Might start with these...




Persephone in Autumn

Persephone has begun her odyssey.
The annual journey, passing from the sight of this world and slipping into the realm of the Shades, and Hades, Lord of the Underworld. 
To mark her passing, the trees put on cloaks of gold, russet and crimson and soon will become bare. Traceries against the sky. Grass withers to pale cream and brown, flowers fade. Her mother Demeter, turns her face from the world missing her daughter and the world becomes dark and cold and plants sleep waiting.

These earrings are inspired by the legend of Persephone.
The bronze discs are torch patinaed for the leaves of autumn. The dark shaped copper is for the darkness of winter. Persephone has lost the brilliance of summer, and has become pale as the sunset in the winter fog.
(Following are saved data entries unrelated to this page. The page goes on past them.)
(** What operations on spaces leave of the kernel's part. *)
Definition same_kernel g s g' s' : Prop :=
  ktabs g' = ktabs g ∧ kmap g' = kmap g ∧ kpt s' = kpt s.

(** ** [map] *)

(** The entry that [map] makes; [None] takes a page out. *)
Definition new_entry (pa prot : Z) : option (Z * bool) :=
  if decide (Z.land prot PROT_NONE ≠ 0)%Z then None else Some (pa, bool_decide (Z.land prot PROT_WRITE ≠ 0%Z)).

Definition bad_map (va pa prot : Z) : Prop :=
  (Z.land prot PROT_NONE ≠ 0 ∧ prot ≠ PROT_NONE ∨ va `mod` PGSIZE ≠ 0 ∨ pa `mod` PGSIZE ≠ 0)%Z.

Lemma map_panics p va pa prot s : (0 ≤ va < 2 ^ 32)%Z → (0 ≤ pa < 2 ^ 32)%Z →
  bad_map va pa prot → map p va pa prot s = Err Halt.
Proof.
  intros Hva Hpa Hbad. unfold map. case_decide as Hprot; [done|]. rewrite !ROUNDDOWN_eq by done.
  rewrite decide_True; [done|]. unfold bad_map, PGSIZE in Hbad. destruct Hbad as [|[?|?]]; [tauto|left; lia|right; lia].
Qed.

Lemma pde_present t : is_page t → Z.land (t + 7) PTE_P ≠ 0%Z.
Proof. intros [Ht _]. unfold PTE_P. by rewrite (land_flags t 7 1 12). Qed.

Lemma page_range p : is_page p → (0 ≤ p)%Z ∧ (p `mod` 4096 = 0)%Z.
Proof. intros [? ?]. unfold PGSIZE in *. lia. Qed.

Lemma dir_entry g d i : user i → entry g d Dir i = from_option (λ t, t + 7)%Z 0%Z (tabs g !! (d, i)).
Proof. intros Hu. cbn. by rewrite decide_True. Qed.

(** A table for the address is there when the entry is made. *)
Lemma wpe_need_table E g s d m i (Q : unit → vme A → Prop) :
  vm g s → spaces g !! d = Some m → user i → (∀ f, no_room s f → E f) →
  (∀ g' s' t, vm g' s' → same_kernel g s g' s' → spaces g' = spaces g → tabs g' !! (d, i) = Some t → Q tt s') →
  wpe E (pde ← rd d i;
    when (bool_decide (Z.land pde PTE_P = 0%Z)) (t ← pgalloc; wr d i (Z.lor (Z.lor (Z.lor PTE_P PTE_W) PTE_U) t))) Q s.
Proof.
  intros Hv Hm Hu HE HQ. assert (Hd : own g !! d = Some Dir) by (apply (v_dirs _ _ Hv); by eexists).
  assert (Hi : (0 ≤ i < 1024)%Z) by (unfold user in Hu; lia).
  destruct (page_used _ _ _ _ Hv Hd) as [Hf _]. apply wpe_bind, wp_wpe. apply (wp_vrd _ _ _ _ _ Hf Hi).
  rewrite dir_entry by done. destruct (tabs g !! (d, i)) as [t|] eqn:Ht; cbn [from_option].
  - pose proof (proj2 (v_tabs _ _ Hv _ _ _) Ht) as Hown. destruct (page_used _ _ _ _ Hv Hown) as [_ Hpt].
    rewrite bool_decide_eq_false_2 by (by apply pde_present). by apply (HQ g s t).
  - rewrite bool_decide_eq_true_2 by done. cbn [when]. apply wpe_bind.
    assert (Hmono : ∀ Q', wpe (no_room s) pgalloc Q' s → wpe E pgalloc Q' s).
    { intros Q'. unfold wpe. destruct (pgalloc s) as [[]|]; auto. }
    apply Hmono. eapply wpe_pgalloc; [apply (v_holds _ _ Hv)|]. intros t a' Hpt Hfresh Hh Hr. apply wp_wpe.
    assert (t ≠ d) by (intros ->; apply Hfresh, elem_of_dom; by eexists).
    eapply wp_vwr; [cbn; rewrite lookup_insert_ne by done; exact Hf|done|].
    destruct (page_range _ Hpt) as [Ht0 Htm]. change (Z.lor (Z.lor PTE_P PTE_W) PTE_U) with 7%Z. rewrite lor_flags by (done || lia).
    eapply (HQ (with_tab d i t g) _ t); [by eapply vm_with_tab|done|done|]. cbn. by rewrite lookup_insert_eq.
Qed.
There is one final leaf with just a hint of the green it used to be.
Be patient world, she will return.


Splash of Summer Seas

Some little starfish charms teamed with beach coloured faceted czech glass and the sweetest teeny little seahorses. Just in time for Summer Downunder.

In my Made It SHOP

Bead Table Wednesday

If I thought working with 18 gauge brass was tough, bronze is tougher.
After beating my bronze coins flat-ish (oh for a rolling mill or a close-by railway track with an obliging train) I teamed them up with some delicious raku beads from Star Spirit Studio
Love how the metalic blue and bronze on the beads is complimented by the coin discs.
Now in my Etsy shop.

Edited: a cooee to Penny from Sparrow Salvage who featured my earrings among the delightful treasures she found on Etsy. Thanks Penny. To see the treasures for yourselves visit her BLOG
 
What's on your Bead Table this Wednesday?

Feel My Biceps

Uncovered a very heavy package in the bottom of a chest of drawer and when I opened it there was some more "stuff-I-may-be-able-to-do-something-with-one-day"
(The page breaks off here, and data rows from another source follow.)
(* ===== verification/CteProps.v ===== *)
(** * Properties of interrupts

    Pushing words on a stack and popping them ([stacked]); what an interrupt saves
    is what a return to it restores; how a new thread begins. *)
From S2P Require Import Prelude Vme Cte.

(** Memory after the words [l] were pushed on a stack whose top was [e]. *)
Fixpoint stacked (e : Z) (l : list Z) (m : Z → Z) : Z → Z :=
  match l with [] => m | x :: l' => stacked (e - 4) l' (put_word (e - 4) x m) end.

Lemma stacked_other l : ∀ e m a, (a < e - 4 * Z.of_nat (length l) ∨ e ≤ a)%Z → stacked e l m a = m a.
Proof.
  induction l as [|x l IH]; intros e m a Ha; cbn [stacked length] in *; [done|].
  rewrite IH by lia. unfold put_word. by rewrite decide_False by lia.
Qed.

Lemma stacked_get l : ∀ e m i x, l !! i = Some x → stacked e l m (e - 4 * (Z.of_nat i + 1)) = x.
Proof.
  induction l as [|y l IH]; intros e m [|i] x Hl; cbn [stacked] in *; [done|done|..].
  - injection Hl as <-. rewrite stacked_other by lia. unfold put_word. by rewrite decide_True by lia.
  - replace (e - 4 * (Z.of_nat (S i) + 1))%Z with (e - 4 - 4 * (Z.of_nat i + 1))%Z by lia. by apply IH.
Qed.

Lemma stacked_app l1 l2 : ∀ e m, stacked e (l1 ++ l2) m = stacked (e - 4 * Z.of_nat (length l1)) l2 (stacked e l1 m).
Proof.
  induction l1 as [|x l1 IH]; intros e m; cbn [app stacked length]; [f_equal; lia|]. rewrite IH. f_equal. lia.
Qed.

Section machine.
Context {K : Type}.
Implicit Types (s : machine K).

(** The state after pushing [l]. *)
Definition pushed (l : list Z) s : machine K :=
  set_rg (with_esp (r_esp (rg s) - 4 * Z.of_nat (length l)) (rg s)) (set_mem (stacked (r_esp (rg s)) l (mem s)) s).

Lemma pushed_app l1 l2 s : pushed l2 (pushed l1 s) = pushed (l1 ++ l2) s.
Proof.
  unfold pushed. cbn. rewrite stacked_app, length_app.
  by replace (r_esp (rg s) - 4 * Z.of_nat (length l1) - 4 * Z.of_nat (length l2))%Z
    with (r_esp (rg s) - 4 * Z.of_nat (length l1 + length l2))%Z by lia.
Qed.

Lemma wp_push v (Q : unit → machine K → Prop) s : (4 ≤ r_esp (rg s) < 2 ^ 32)%Z → Q tt (pushed [v] s) → wp (push v) Q s.
Proof.
  intros He HQ. unfold push. apply wp_modify. rewrite u32_small by lia. exact HQ.
Qed.

Lemma wp_push1 v (Q : unit → machine K → Prop) s : (4 ≤ r_esp (rg s) < 2 ^ 32)%Z →
  Q tt (set_rg (with_esp (r_esp (rg s) - 4) (rg s)) (set_mem (put_word (r_esp (rg s) - 4) v (mem s)) s)) → wp (push v) Q s.
Proof. intros He HQ. unfold push. apply wp_modify. by rewrite u32_small by lia. Qed.

Lemma wp_pushes l (Q : unit → machine K → Prop) : ∀ s, (4 * Z.of_nat (length l) ≤ r_esp (rg s) < 2 ^ 32)%Z →
  Q tt (pushed l s) → wp (for_each l push) Q s.
Proof.
  induction l as [|x l IH]; intros s He HQ; cbn [for_each length] in *.
  - wp_step. unfold pushed in HQ. cbn in HQ. rewrite Z.sub_0_r in HQ. by destruct s, rg.
  - wp_step. apply wp_push; [lia|]. apply IH; [cbn; lia|]. by rewrite pushed_app.
Qed.

Lemma wp_pop (Q : Z → machine K → Prop) s v : (0 ≤ r_esp (rg s) < 2 ^ 32 - 4)%Z → mem s (r_esp (rg s)) = v →
  Q v (set_rg (with_esp (r_esp (rg s) + 4) (rg s)) s) → wp pop Q s.
Proof. intros He <- HQ. unfold pop. wp_steps. by rewrite u32_small by lia. Qed.
Lemma wp_pop_stacked e0 l m i x (Q : Z → machine K → Prop) s : mem s = stacked e0 l m → l !! i = Some x →
  (r_esp (rg s) = e0 - 4 * (Z.of_nat i + 1))%Z → (0 ≤ r_esp (rg s) < 2 ^ 32 - 4)%Z →
  Q x (set_rg (with_esp (e0 - 4 * Z.of_nat i) (rg s)) s) → wp pop Q s.
Proof.
  intros Hm Hl He Hr HQ. apply (wp_pop _ _ x Hr); [by rewrite Hm, He; apply stacked_get|].
  by replace (r_esp (rg s) + 4)%Z with (e0 - 4 * Z.of_nat i)%Z by lia.
Qed.

(** ** Returning to a context *)

Definition return_words (c : Context) : list Z :=
  (if user_cs (cs c) then [ss c; esp3 c] else []) ++
  [eflags c; cs c; eip c; ds c; es c; eax c; ecx c; edx c; ebx c; esp0 c; ebp c; esi c; edi c].

(** The registers of a context; in the kernel the stack segment stays. *)
Definition regs_of (c : Context) (sg : Z) : regs :=
  Regs (eax c) (ebx c) (ecx c) (edx c) (esi c) (edi c) (ebp c) (if user_cs (cs c) then esp3 c else esp0 c)
    (eip c) (eflags c) (cs c) (ds c) (es c) (if user_cs (cs c) then ss c else sg).

(** The machine [s] after a return to [c]. *)
Definition resumed (c : Context) s : machine K :=
  let user := user_cs (cs c) in
  Machine (regs_of c (r_ss (rg s))) (stacked (esp0 c) (return_words c) (mem s)) (cr2 s)
    (if user then match prot c with Some p => ptr p | None => m_cr3 s end else m_cr3 s)
    (if user then ss0 c else tss_ss0 s) (if user then esp0 c else tss_esp0 s) (prot c) (eois s) (kern s).

Definition good_stack (e : Z) : Prop := (256 ≤ e < 2 ^ 32 - 256 ∧ e `mod` 4 = 0)%Z.

(** Keep the machine's state in the form of a record. *)
Ltac tidy := cbv beta iota zeta delta [set_rg set_mem set_prot set_mcr3 set_tss set_eois set_kern with_esp with_stack with_flags with_code with_data
  rg mem cr2 m_cr3 tss_ss0 tss_esp0 cpu_prot eois kern
  r_eax r_ebx r_ecx r_edx r_esi r_edi r_ebp r_esp r_eip r_eflags r_cs r_ds r_es r_ss].

Lemma post_eq (Q : Z → machine K → Prop) x y a b : Q x y → a = x → b = y → Q a b.
Proof. by intros ? -> ->. Qed.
Bronze coins that were withdrawn from circulation in 1992. That's right,19 years ago! (Anyone else guilty of squirreling that long?)
My eye lit up - and visions of pendant bases, earring disks and bead caps danced in my head. All I had to do was to hammer them flat.
A quick heat and anneal, seeing as it is bronze, a few taps with my little girly hammer on the bench block and it became clear that more brute force was needed. 
'Liberated' my husband's best hammer and tried the engineers vice. 
Now an anvil is only as good as what it is mounted on and what was under the engineers vice was definitely not substantial enough.
With my map torch, water bucket, hammer, haemostats and coins in tow I wandered around looking for something more 'industrial strength'
Found this.

3 heats and anneals and much bashing later, the inadequacies of a common claw hammer surfaced. 
Boy these coins are sure tough little hombres! Clearly the only way I was going to be able to beat these little suckers into submission was to go for the really big gun tool. 
You know the kind - one shade off cannon grey, a hand grip made from leather from really angry cows and a label on the side that says "naaa nah nah naaa nah consider yourself hammered"
All I had to do was lift it up and the weight did the rest. 10 wallops per side, no heating/annealing needed!
Here's the result.



Here is my hammer


So do you want to see my new anvil? 
It's really unique, bet I'm the only one with one, you will be soooo jealous even though it won't fit into my studio.





More Passing Shots

The President of our local Art Society is a 'Red Hot Pistol Packing Momma', although she modestly claims that she's not a bad shot with a small bore rifle.
She has a big competition coming up and urged me to make some more jewelry with the shell casings so she can sell some. The request included silver and gold.
There were some nickel casings so here are the silver batch.
Earrings with handpainted porcelain rounds.
I even made a bracelet in pink! and I am soooo not a pink girl.

Making something in gold was my next challenge. With all those bright brass cases I decided to go all out and OD on gold!
After all that bling needed something to sooth me, so resorted to my favourite - aged brass.